Our results also demonstrated that inosine reduces mast cell recruitment to the lungs of allergic mice, an effect reversed by ZM241385 and alloxazine pre-treatment. Some studies have identified the expression of both adenosine A2A and A2B receptors in mast cells [37]. It has been proposed that the inosine precursor, adenosine, acting through these receptors, can respectively suppress or stimulate mast cells activation being the latter related with bronchoconstrictor effects [37]. In contrast, it is described that inosine has no effect on airway calibre, and it is suggested that bronchoconstriction is a response specific to adenosine [38]. These results suggest that the activation of adenosine A2A and A2B receptors is involved in the inosine modulation of mast cell mobilization into inflamed lungs. Taking into account the above-mentioned and that mast cells are able to elicit contraction of bronchial smooth muscle due to release of pro-inflammatory mediators [30, 39, 40], we further evaluate the effects of inosine in bronchial responsiveness induced by aerosolized MCh. In agreement with the previous results obtained here, our results showed that inosine treatment significantly prevented the augmentation of elastance induced by antigen challenge, an effect that was reversed by ZM241385, reinforcing the hypothesis that adenosine A2A receptors activation mediates inosine protective effects in allergic lungs, improving lung function.

Our data show that inosine significantly reduces the levels of IL-4 and IL-5 in lung tissue explants of allergic mice. Because Th2 cytokines such as those quantified in this study are related to recruitment of mast cells, maturation of eosinophils, IgE synthesis and cell mobilization in allergic asthma [29], and considering that elevated levels of inosine are found at inflamed sites [4, 32], we have inferred possible auto-control of allergic lung inflammation that might be mediated by purines, however, through a mechanism that seems to be independent of A2A or A2B receptor activation, since ZM241385 and alloxazine did not interfere with the effects of inosine on IL-4 and IL-5 levels.

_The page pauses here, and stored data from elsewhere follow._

Lemma releaseReserved_runs id h : runs (owns (with_id id h)) (update (releaseReserved id)) (fun _ => owns h).
Proof.
  apply handler_update. intros c w Hr Ho. split; [eapply one_step_of, step_release|]. unfold releaseReserved.
  destruct Ho. cbn [hd_ids with_id] in *. assert (forall x l k, x ∈ l ++ id :: k <-> x = id \/ x ∈ l ++ k) as Hmid.
  { intros x l k. rewrite !elem_of_app, elem_of_cons. tauto. }
  case_bool_decide as Hin.
  - constructor; try done; cbn.
    + intros x Hx. apply elem_of_difference in Hx as [Hx Hne]. apply ow_ids0, Hmid in Hx. set_solver.
    + intros He. destruct (ow_live0 He) as [Hnd Hall]. rewrite <- Permutation_middle in Hnd. apply NoDup_cons in Hnd as [Hni Hnd].
      split; [done|]. intros x Hx. apply elem_of_difference. split; [apply Hall, Hmid; by right|]. intros Heq%elem_of_singleton. by subst.
  - constructor; try done; cbn.
    + intros x Hx. pose proof Hx as Hx'. apply ow_ids0, Hmid in Hx as [->|Hx]; [done|done].
    + intros He. destruct (ow_live0 He) as [Hnd Hall]. exfalso. apply Hin, Hall, Hmid. by left.
Qed.

Lemma owns_tryReserve h c id c' w : reachable c -> owns h c w -> tryReserveMessageIDLocked c = (id, c') ->
  owns (match id with Some id => with_id id h | None => h end) c' w.
Proof.
  intros Hr Ho H. pose proof (ok_bounds _ (reachable_ok _ Hr)) as [Hm Hn]. unfold tryReserveMessageIDLocked in H.
  destruct (_ >=? _); [by injection H as <- <-|]. rewrite search_rounds in H.
  destruct (rounds c _ _) as [i|n] eqn:Er; injection H as <- <-.
  - apply rounds_found in Er as [_ Hf]; [|done|done]. destruct Ho. constructor; try done; cbn.
    + intros x Hx. apply elem_of_union in Hx as [Hx%elem_of_singleton|Hx%ow_ids0]; rewrite elem_of_app, elem_of_cons in *; naive_solver.
    + intros He. destruct (ow_live0 He) as [Hnd Hall]. rewrite <- Permutation_middle. split.
      * apply NoDup_cons. split; [|done]. intros Hx%Hall. unfold used_ids in Hf. set_solver.
      * intros x. rewrite elem_of_app, elem_of_cons, elem_of_union, elem_of_singleton. specialize (Hall x).
        rewrite elem_of_app in Hall. tauto.
  - eapply owns_step; [exact Ho|done|done|done| | |done..]; intros; left; eauto 6.
Qed.

Lemma reserve_runs scope h : runs (owns h) (locked (reserveMessageID_round scope))
  (fun r => match r with Reserved id => owns (with_id id h) | _ => owns h end).
Proof.
  apply handler_locked. intros c w Hr Ho. destruct (reserveMessageID_round scope c) as [r c'] eqn:E. cbn.
  split; [by eapply one_step_of, step_reserve|]. unfold reserveMessageID_round in E. case_ifs; try (by injection E as <- <-).
  destruct (tryReserveMessageIDLocked c) as [id c1] eqn:Et. pose proof (owns_tryReserve _ _ _ _ _ Hr Ho Et).
  destruct id; by injection E as <- <-.
Qed.
End logic.

Section sections.
Context {W : Type}.
Variable others : W -> held.
Abbreviation owns := (owns others).
Abbreviation runs := (runs (W := W)).

(** The installed operation has a fresh reference and is the one of [do]. *)
Definition installed (op : UntypedOperation) (id : MessageID) (h : held) (r : OpRef * option cerror) (c : Conn) (w : W) : Prop :=
  match r.2 with
  | None => runs_for op r.1 c /\ owns (with_entry r.1 h) c w
  | Some _ => owns (with_id id h) c w
  end.

Lemma owns_install h id ref p scope c err c' w : reachable c -> owns (with_id id h) c w -> c_ops c !! ref = None ->
  p_id p = id -> p_abandoning p = false -> p_canceled p = false -> installPending ref p scope c = (err, c') ->
  match err with None => owns (with_entry ref h) c' w | Some _ => c' = c end.
Proof.
  intros Hr Ho Hn Hid Hab Hca H. unfold installPending in H. destruct (unusable c) eqn:Eu; [by injection H as <- <-|].
  destruct (negb (scopeAllowedLocked c scope)); [by injection H as <- <-|]. case_bool_decide as Hin; [|by injection H as <- <-].
  injection H as <- <-. assert (c_err c = None) as He by (unfold unusable in Eu; by destruct (c_err c)). destruct Ho as [Hids Hlive Hops Hwr Habs Hcl Hret]. cbn in *. subst id.
  destruct (Hlive He) as [Hnd Hall]. rewrite <- Permutation_middle in Hnd. apply NoDup_cons in Hnd as [Hni Hnd].
  assert (forall i r, c_pending c !! i = Some r -> r <> ref) as Hfresh.
  { intros i r Hi ->. destruct (ok_pending _ (reachable_ok _ Hr) _ _ Hi) as (q & Hq & _). congruence. }
  constructor; cbn; try done.
  - intros x Hx. apply elem_of_difference in Hx as [Hx Hne]. apply Hids in Hx. rewrite elem_of_app, elem_of_cons in Hx.
    rewrite elem_of_app. set_solver.
  - intros _. split; [done|]. intros x Hx. apply elem_of_difference. split.
    + apply Hall. rewrite elem_of_app, elem_of_cons in *. tauto.
    + intros ->%elem_of_singleton. done.
  - intros i r. destruct (decide (i = p_id p)) as [->|Hne]; [rewrite lookup_insert_eq; intros [= <-]; set_solver|].
    rewrite lookup_insert_ne by done. intros H%Hops. set_solver.
  - intros r q. destruct (decide (r = ref)) as [->|Hne]; [rewrite lookup_insert_eq; intros [= <-]; congruence|].
    rewrite lookup_insert_ne by done. apply Habs.
  - intros i r q Hi Hq Hm Hc Hna. destruct (decide (r = ref)) as [->|Hne].
    { rewrite lookup_insert_eq in Hq. injection Hq as <-. congruence. }
    rewrite lookup_insert_ne in Hq by done. destruct (decide (i = p_id p)) as [->|Hni'].
    { rewrite lookup_insert_eq in Hi. congruence. }
    rewrite lookup_insert_ne in Hi by done. by eapply Hcl.
Qed.

Lemma install_runs op scope id n h : runs (owns (with_id id h)) (locked (fun c =>
    let ref := base.fresh (dom (c_ops c)) in
    let p := new_pending id (uo_Responses op) (uo_Cancellation op) n in
    let '(err, c) := installPending ref p scope c in (ref, err, c))) (installed op id h).
Proof.
  apply handler_locked. intros c w Hr Ho. cbv zeta. set (ref := base.fresh _). set (p := new_pending _ _ _ _).
  assert (c_ops c !! ref = None) as Hn by (apply not_elem_of_dom, (is_fresh (dom (c_ops c)))).
  destruct (installPending ref p scope c) as [err c'] eqn:E. cbn. split; [by eapply one_step_of, step_install|].
  pose proof (owns_install h id ref p scope c err c' w Hr Ho Hn eq_refl eq_refl eq_refl E) as Hi. unfold installed. cbn.
  destruct err; [by subst|]. split; [|done]. exists p. split; [|done]. unfold installPending in E. case_ifs; try done.
  injection E as <-. cbn. apply lookup_insert_eq.
Qed.

(** Updates of one operation. *)
Ltac set_op_owned Ho Hp := eapply owns_set_op; [exact Ho|exact Hp| |done|done|reflexivity|]; done.

Lemma update_op_runs ref (f : pendingOperation -> Conn -> Conn) h :
  (forall c p, c_ops c !! ref = Some p -> one_step c (f p c)) ->
  (forall c p w, reachable c -> c_ops c !! ref = Some p -> owns h c w -> owns h (f p c) w) ->
  runs (owns h) (update_op ref f) (fun _ => owns h).
Proof. intros H1 H2. apply handler_with_op; [|done]. intros c w p Hr Ho Hp. cbn. split; [by apply H1|by apply H2]. Qed.

Lemma startWrite_runs ref h : runs (owns h) (update_op ref (startWrite ref)) (fun _ => owns h).
Proof.
  apply update_op_runs; [intros; by eapply one_step_of, step_startWrite|]. intros c p w _ Hp Ho. unfold startWrite. case_match; [|done].
  set_op_owned Ho Hp.
Qed.

Lemma observeWrite_runs op ref h : runs (fun c w => runs_for op ref c /\ owns h c w) (update_op ref (observeWrite ref))
  (fun _ c w => op_with (fun p => p_pattern p = uo_Responses op /\ p_mode p = uo_Cancellation op /\ p_writeObserved p = true) ref c /\
     owns h c w).
Proof.
  apply handler_with_op.
  - intros c w p Hr [(p' & Hp' & H1 & H2) Ho] Hp. rewrite Hp in Hp'. injection Hp' as <-. cbn.
    split; [by eapply one_step_of, step_observeWrite|]. split; [|set_op_owned Ho Hp].
    exists (set_written (p_writeStarted p) true p). split; [|done]. apply lookup_insert_eq.
  - intros c w _ [(p & Hp & _) _] Hn. congruence.
Qed.

Lemma unpended c ref p : reachable c -> c_ops c !! ref = Some p -> forall id,
  c_pending (removePending ref p c) !! id <> Some ref.
Proof.
  intros Hr Hp id. unfold removePending, is_pending. case_bool_decide as Hin; cbn.
  - intros [Hne H]%lookup_delete_Some. destruct (ok_pending _ (reachable_ok _ Hr) _ _ H) as (q & Hq & Hid & _). congruence.
  - intros H. destruct (ok_pending _ (reachable_ok _ Hr) _ _ H) as (q & Hq & Hid & _). congruence.
Qed.

(** The entry is taken out; what is known of the operation stays. *)
Lemma remove_runs ref h (P : pendingOperation -> Prop) : (forall p, P p -> P (signalReady (finishLifecycle (set_terminal p)))) ->
  runs (fun c w => op_with P ref c /\ owns (with_entry ref h) c w) (update_op ref (removePending ref))
    (fun _ c w => op_with P ref c /\ owns h c w).
Proof.
  intros HP. apply handler_with_op; [|intros c w _ [(p & Hp & _) _] Hn; congruence].
  intros c w p Hr [(p' & Hp' & HP') Ho] Hp. rewrite Hp in Hp'. injection Hp' as <-. cbn.
  split; [by eapply one_step_of, step_remove|]. split.
  - unfold removePending. case_match; [|by exists p]. eexists. split; [apply lookup_insert_eq|auto].
  - eapply owns_unpend; [by apply unpended|]. unfold removePending. case_match; [|done].
    eapply owns_set_op; [exact Ho|exact Hp| |done|done|reflexivity|]; [done|]. cbn. by intros id r [_ H']%lookup_delete_Some.
Qed.

(** Canceling an operation, with the obligation that follows from it. *)
Definition with_action (a : cancelAction) (ref : OpRef) (h : held) : held :=
  match a with
  | cancelActionNone => h
  | cancelActionAbandon => with_abandon ref h
  | cancelActionClose => with_close ref h
  end.

Lemma cancelOperation_over ref p reason c a c' : reachable c -> c_ops c !! ref = Some p ->
  cancelOperation ref p reason c = (a, c') -> over ref c'.
Proof.
  intros Hr Hp E. unfold cancelOperation in E. pose proof (reachable_done _ Hr ref p Hp) as Hdone. destruct (p_terminal p) eqn:Et.
  { injection E as <- <-. exists p. split; [done|]. split; [by left|]. right. right. destruct Hdone as [Hin|Hf]; [|done].
    destruct (ok_pending _ (reachable_ok _ Hr) _ _ Hin) as (q & Hq & _ & Hact & _). congruence. }
  set (q := match p_deliveryErr p with None => _ | Some _ => p end) in E.
  assert (p_id q = p_id p /\ p_lifecycleDone q = p_lifecycleDone p /\ p_deliveryErr q <> None) as (Hqi & Hql & Hqd)
    by (unfold q; by destruct (p_deliveryErr p) eqn:Ed; rewrite ?Ed).
  assert (forall q', p_deliveryErr q' = p_deliveryErr q -> p_abandoning q' = true \/ p_mode q' <> CancelAbandon \/ finished q' ->
    over ref (set_op ref q' c)) as Hover.
  { intros q' Hd H. exists q'. split; [apply lookup_insert_eq|]. split; [right; congruence|done]. }
  unfold is_pending in E. rewrite Hqi in E. destruct (bool_decide (c_pending c !! p_id p = Some ref)) eqn:Ep; cbn [andb] in E.
  - destruct (p_abandoning q) eqn:Ea; cbn [negb] in E; [injection E as <- <-; apply Hover; auto|].
    destruct (p_mode q =? CancelAbandon) eqn:Em; [injection E as <- <-; apply Hover; auto|]. apply Z.eqb_neq in Em.
    destruct (_ =? CancelClose); injection E as <- <-; apply Hover; auto.
  - injection E as <- <-. apply Hover; [done|]. right. right. apply bool_decide_eq_false in Ep.
    destruct Hdone as [Hin|[Hl _]]; [done|]. split; [by rewrite Hql|by right].
Qed.
Lemma loop_exact message fuel : forall total c w o, (total <= length message <= total + fuel)%nat -> wr_taken o = false ->
  exists total' err, (loop fuel message total (c, (w, o))).1 = Some (total', err) /\
  let '(c', (_, o')) := (loop fuel message total (c, (w, o))).2 in
  extends_wire message total total' o o' /\ (wr_calls o' <= wr_calls o + fuel)%nat /\
  match err with None => total' = length message /\ wr_taken o' = false | Some e => write_error total' e (wr_taken o') c' end.
Proof.
  induction fuel as [|fuel IH]; intros total c w o Ht Hk; cbn [writeAll_loop].
  - assert ((total <? length message)%nat = false) as -> by (apply Nat.ltb_ge; lia). cbn. exists total, None.
    split; [done|]. split_and!; [apply extends_wire_refl; lia|lia|lia|done].
  - destruct (total <? length message)%nat eqn:El; cbn [negb].
    2:{ apply Nat.ltb_ge in El. cbn. exists total, None. split; [done|]. split_and!; [apply extends_wire_refl; lia|lia|lia|done]. }
    apply Nat.ltb_lt in El. unfold sbind. pose proof (round_exact message total c w o El Hk) as Hr.
    destruct (round message total (c, (w, o))) as [[total1 [e|]] [c1 [w1 o1]]]; destruct Hr as (Hx & Hc & He).
    + exists total1, (Some e). cbn. split; [done|]. split_and!; [done|lia|done].
    + destruct He as [Hlt Hk1]. pose proof (proj1 Hx). destruct (IH total1 c1 w1 o1 ltac:(lia) Hk1) as (total' & err & H1 & H2).
      exists total', err. split; [done|]. destruct (loop fuel message total1 _) as [r [c2 [w2 o2]]]. cbn in *.
      destruct H2 as (Hx2 & Hc2 & He2). split_and!; [by eapply extends_wire_trans|lia|done].
Qed.

Abbreviation write_all := (writeAll (lifted ctxErr) accepting).

Lemma write_all_spec message c w : exists total err c' w' calls taken,
  write_all message (c, (w, no_wire)) = (Some (total, err), (c', (w', MkWire (take total message) calls taken))) /\
  (total <= length message)%nat /\ (calls <= length message)%nat /\
  match err with None => total = length message /\ taken = false | Some e => write_error total e taken c' end.
Proof.
  destruct (loop_exact message (length message) 0 c w no_wire ltac:(lia) eq_refl) as (total & err & H1 & H2).
  fold (write_all message) in H1, H2. destruct (write_all message (c, (w, no_wire))) as [r [c' [w' [out calls taken]]]].
  cbn in H1, H2. subst r. destruct H2 as ([Hb Ho] & Hc & He). cbn in *. rewrite Nat.sub_0_r, drop_0 in Ho. subst out.
  exists total, err, c', w', calls, taken. split; [done|]. split_and!; [lia|lia|done].
Qed.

Besides that inosine is reported to bind to adenosine receptors, other additional mechanisms were also described. Inosine may partially act by interfering with the activation of the nuclear enzyme poly(adenosine diphosphate-ribose) polymerase [41, 42], which was involved in the regulation of inflammatory processes in acute lung injury [42]. Inosine may also enhance endogenous antioxidant systems because inosine breakdown releases urate, a scavenger of oxyradicals and peroxynitrite [17, 41, 43]. Thus, we can not discard that these mechanisms are involved and contributes with inosine effects observed in the current study.

Conclusions

The results reported herein provide an experimental demonstration of inosine role in allergic inflammation and add information on the understanding of purinergic signalling in the airway. This study showed that inosine exerts an interesting effect in suppressing some of the classic features of allergic lung inflammation decreasing leukocytes migration to the lung that can be directly associated with Th2-cytokine, IL-4 and IL-5 release. In addition, the fact that some inosine effects were abolished by selective A2A and A3 antagonists suggests the possible involvement of these receptors in inosine activity. These findings expand the literature data and may be important to the understanding of purinergic pathways and the role of adenosine receptors in the pathogenesis of asthma.